Typical models of sorbed gas reservoirs (CBM and shale gas) do not accurately or adequately depict the phase behavior of the system. CBM reservoirs are usually described as microporous solids containing adsorbed gas, but are better described as multiphase, multicomponent systems, where methane is partitioned in dynamic equilibrium among two or more phases, including two condensed phases phases: 1) an aqueous phase (Φaq; liquid) and 2) organic matter phase(s) (Φom; solid and/or fluid). If conditions are favorable, a free gas phase (Φg) may also be present. Methane occurring in Φom is adsorbed and/or dissolved, depending on the physical state of the organic matter, hence is best described as “sorbed” (without a prefix). The thermodynamic properties of methane are different in each phase. Accordingly, altering the system P & T causes a flux of methane between phases. The same relationships describe the phase behavior of methane in shale gas systems.

A methane sorption isotherm depicts the concentration of sorbed methane as a function of methane pressure.
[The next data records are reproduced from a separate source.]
Lemma fmul_within (A B C : Q) x y :
  finite_within A x → finite_within B y →
  A * B <= C → representable_bound C →
  finite_within C (Np.fmul x y).
Proof.
  intros (p & -> & Hp1 & Hp2) (q & -> & Hq1 & Hq2) HC HrC. cbn [Np.fmul].
  assert (Qabs (p * q) <= A * B) as Habs.
  { rewrite Qabs_Qmult. apply Qmult_le_compat_nonneg.
    - split; [apply Qabs_nonneg|]. apply Qabs_Qle_condition. by split.
    - split; [apply Qabs_nonneg|]. apply Qabs_Qle_condition. by split. }
  assert (Qabs (p * q) <= C) as HabsC by lra.
  apply Qabs_Qle_condition in HabsC as [H1 H2].
  by apply fl_within.
Qed.

Lemma np_sin_within x : finite_within 100 x → finite_within 1 (np_sin sin x).
Proof.
  intros (q & -> & _). exists (sin q). split; [done|]. apply sin_range.
Qed.

(** *** The state stays finite for the documented decay coefficients *)

Lemma dbhnn_update_within mu x y :
  - (19 # 20) <= mu → mu <= 19 # 20 →
  finite_within 100 x → finite_within 100 y →
  finite_within 100 (dbhnn_update sin mu x y).1
  ∧ finite_within 100 (dbhnn_update sin mu x y).2.
Proof.
  intros Hmu1 Hmu2 Hx Hy. unfold dbhnn_update. cbn [fst snd].
  assert (finite_within (19 # 20) (Fin mu)) as Hmu by (by exists mu).
  assert (finite_within 2 (Fin 2)) as Htwo by (by exists 2).
  assert (finite_within 2 (Fin (-2))) as Hmtwo by (by exists (-2)).
  pose proof (np_sin_within x Hx) as Hsx. pose proof (np_sin_within y Hy) as Hsy.
  assert (representable_bound 95) as R95 by (by vm_compute).
  assert (representable_bound 2) as R2 by (by vm_compute).
  assert (representable_bound 97) as R97 by (by vm_compute).
  assert (representable_bound 100) as R100 by (by vm_compute).
  split.
  - apply (fadd_within 97 2 100); [|by apply (fmul_within 2 1 2)|done|done].
    apply (fadd_within 95 2 97); [|by apply (fmul_within 2 1 2)|done|done].
    by apply (fmul_within (19 # 20) 100 95).
  - apply (fadd_within 97 2 100); [|by apply (fmul_within 2 1 2)|done|done].
    apply (fadd_within 95 2 97); [|by apply (fmul_within 2 1 2)|done|done].
    by apply (fmul_within (19 # 20) 100 95).
Qed.

(** *** The output transformation *)

Lemma eighth_bit_fraction_closed_unit o :
  eighth_bit_fraction o → closed_unit o.
Proof.
  intros (k & Hk & ->). apply rnd_closed_unit.
  assert (0 <= inject_Z k ∧ inject_Z k <= 255) as [H0 H1].
  { change 0 with (inject_Z 0). change 255 with (inject_Z 255).
    rewrite <- !Zle_Qle. lia. }
  split.
  - apply Qle_shift_div_l; [done|]. lra.
  - apply Qle_shift_div_r; [done|]. lra.
Qed.

Lemma dbhnn_output_ok K x y :
  (Z.abs K <= 2 ^ 53)%Z →
  finite_within 100 x → finite_within 100 y →
  ∃ o, dbhnn_output K x y = Ok o ∧ eighth_bit_fraction o.
Proof.
  intros HK Hx Hy. unfold dbhnn_output.
  assert (representable_bound 200) as R200 by (by vm_compute).
  assert (representable_bound (inject_Z (2 ^ 53))) as Rbig by (by vm_compute).
  destruct (fadd_within 100 100 200 x y Hx Hy) as (s & -> & _); [done|done|].
  cbn [Np.mod1].
  assert (finite_within 1 (Fin (Np.frac s))) as HXm.
  { exists (Np.frac s). split; [done|].
    destruct (frac_closed_unit s). split; lra. }
  assert (finite_within (inject_Z (2 ^ 53)) (Float64.fl (inject_Z K))) as HKf.
  { apply fl_within; [done| |].
    - rewrite <- inject_Z_opp, <- Zle_Qle. lia.
    - rewrite <- Zle_Qle. lia. }
  destruct (fmul_within 1 (inject_Z (2 ^ 53)) (inject_Z (2 ^ 53)) _ _ HXm HKf)
    as (r & -> & _); [lra|done|].
  cbn [Np.to_int]. unfold_monad. eexists. split; [reflexivity|].
  eexists. split; [|reflexivity].
  pose proof (Z.mod_pos_bound (Qnum r ÷ Z.pos (Qden r)) 256). lia.
Qed.

Lemma dbhnn_loop_outputs n mu K x y outputs :
  - (19 # 20) <= mu → mu <= 19 # 20 → (Z.abs K <= 2 ^ 53)%Z →
  finite_within 100 x → finite_within 100 y →
  ∃ new,
    dbhnn_loop sin n mu K x y outputs = Ok (outputs ++ new)
    ∧ length new = n
    ∧ Forall eighth_bit_fraction new.
Proof.
  intros Hmu1 Hmu2 HK. revert x y outputs.
  induction n as [|n IH]; intros x y outputs Hx Hy.
  - exists []. by rewrite app_nil_r.
  - cbn [dbhnn_loop].
    destruct (dbhnn_update_within mu x y Hmu1 Hmu2 Hx Hy) as [Hx1 Hy1].
    destruct (dbhnn_update sin mu x y) as [x1 y1]. cbn [fst snd] in Hx1, Hy1.
    destruct (dbhnn_output_ok K x1 y1 HK Hx1 Hy1) as (o & -> & Ho).
    unfold_monad.
    destruct (IH x1 y1 (outputs ++ [o]) Hx1 Hy1) as (new & -> & Hlen & Hnew).
    exists (o :: new).
    rewrite <- app_assoc. split; [done|]. split; [simpl; by f_equal|].
    by constructor.
Qed.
A diagram similar in appearance, which plots total methane in the system versus total system pressure, can be used to depict transitions among methane-bearing phases. Here, the isotherm represents the equilibrium vapor pressure curve, or “bubble point curve”, separating a two phase region (Φaq+Φom) on the high pressure side from a three phase region (Φg+Φaq+Φom) on the low pressure side. Reservoir systems plotting in the 2Φ region are described as “undersaturated”, and those in the 3Φ region as “supersaturated”.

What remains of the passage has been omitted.